Eye-opening revelation? Understanding the essence of FX's appeal ~ Mastering moving averages (Part 5) ~ [Iidacchi-sensei]
Ida-atchi Sensei's Profile
Former instructor at a preparatory school. Loves hot springs and holds a hot spring sommelier qualification. A professional FX trader who trains many excellent traders using the "Close Price Trading Method." In online study sessions, participants from all over the country, from the elderly to the young, learn together. The chart analysis method that emphasizes the "close price" is popular among part-time traders as a trading approach that doesn’t require focusing on the 24-hour market.
Blog:The Big Comeback from 100,000 yen! FX Trader Ida-atchi BLOG
Twitter:https://twitter.com/iidatchi
*This article is a reprint/edited version of an article from FX Survival Magazine, March 2021 issue. Please note that the market information written in the main text may differ from current market conditions.
It Looks Like Bollinger Bands but It’s Not the Same...
Hello, this is Ida-atchi Sensei.

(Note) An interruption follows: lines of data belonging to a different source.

(* ===== verification/FileHandle.v ===== *)
(** * NFS file handles (src/cvmfs/nfs4/filehandle.{h,cc})

    A handle is 32 bytes that clients keep and send back: magic, version, kind,
    file system, inode, a number and an FNV-1a checksum over all of this. *)

From stdpp Require Import base numbers list.
From S2P Require Import Prelude Bytes Xdr.

Open Scope Z_scope.

Definition kMagic : bytes := [67; 86; 78; 52].
Definition kVersion : Z := 1.

(** [FileHandle::Kind] *)
Definition kObject : Z := 1.
Definition kAttrDir : Z := 2.
Definition kNamedAttr : Z := 3.

Definition kSize : Z := 32.

Record FileHandle := mkFileHandle {
  fh_kind : Z;
  fh_fsid : Z;
  fh_ino : Z;
  fh_aux : Z
}.

#[export] Instance FileHandle_eq_dec : EqDecision FileHandle.
Proof. solve_decision. Defined.

Fixpoint fnv_loop (h : Z) (data : bytes) : Z :=
  match data with
  | [] => h
  | d :: data => fnv_loop (u32 (Z.lxor h d * 16777619)) data
  end.

Definition Fnv1a (data : bytes) : Z := fnv_loop 2166136261 data.

Definition Encode (fh : FileHandle) : bytes :=
  let w := PutRaw [] kMagic in
  let w := PutRaw w [kVersion; u8 (fh_kind fh); 0; 0] in
  let w := PutU64 w (fh_fsid fh) in
  let w := PutU64 w (fh_ino fh) in
  let w := PutU32 w (fh_aux fh) in
  PutU32 w (Fnv1a w).

(** [p[i] != kMagic[i]] for [i] from 0 on. *)
Fixpoint check_magic (p : bytes) (i : Z) (magic : bytes) : outcome bool :=
  match magic with
  | [] => Ret true
  | m :: magic => c ← rd p i; if negb (c =? m) then Ret false else check_magic p (i + 1) magic
  end.

Definition Decode (raw : bytes) : outcome (option FileHandle) :=
  if negb (zlen raw =? kSize) then Ret None else
  magic ← check_magic raw 0 kMagic;
  if negb magic then Ret None else
  version ← rd raw 4;
  if negb (version =? kVersion) then Ret None else
  kind ← rd raw 5;
  if (kind <? kObject) || (kind >? kNamedAttr) then Ret None else
  body ← load raw 8 (kSize - 8);
  let r := new_reader body in
  '(fsid, r) ← GetU64 r;
  '(ino, r) ← GetU64 r;
  '(aux, r) ← GetU32 r;
  '(check, r) ← GetU32 r;
  if negb (ok_ r) then Ret None else
  sum ← load raw 0 (kSize - 4);
  if negb (default 0 check =? Fnv1a sum) then Ret None else
  Ret (Some (mkFileHandle kind (default 0 fsid) (default 0 ino) (default 0 aux))).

In this issue as well, we will continue with a detailed, practical explanation of moving averages (MAs).
Ida-atchi Sensei displays deviation level lines above and below the reference Exponential Moving Average (EMA) 144. Some readers may think this resembles Bollinger Bands. Or some may think Bollinger Bands alone suffice. However, the Bollinger Bands and the deviation level display are similar but not the same.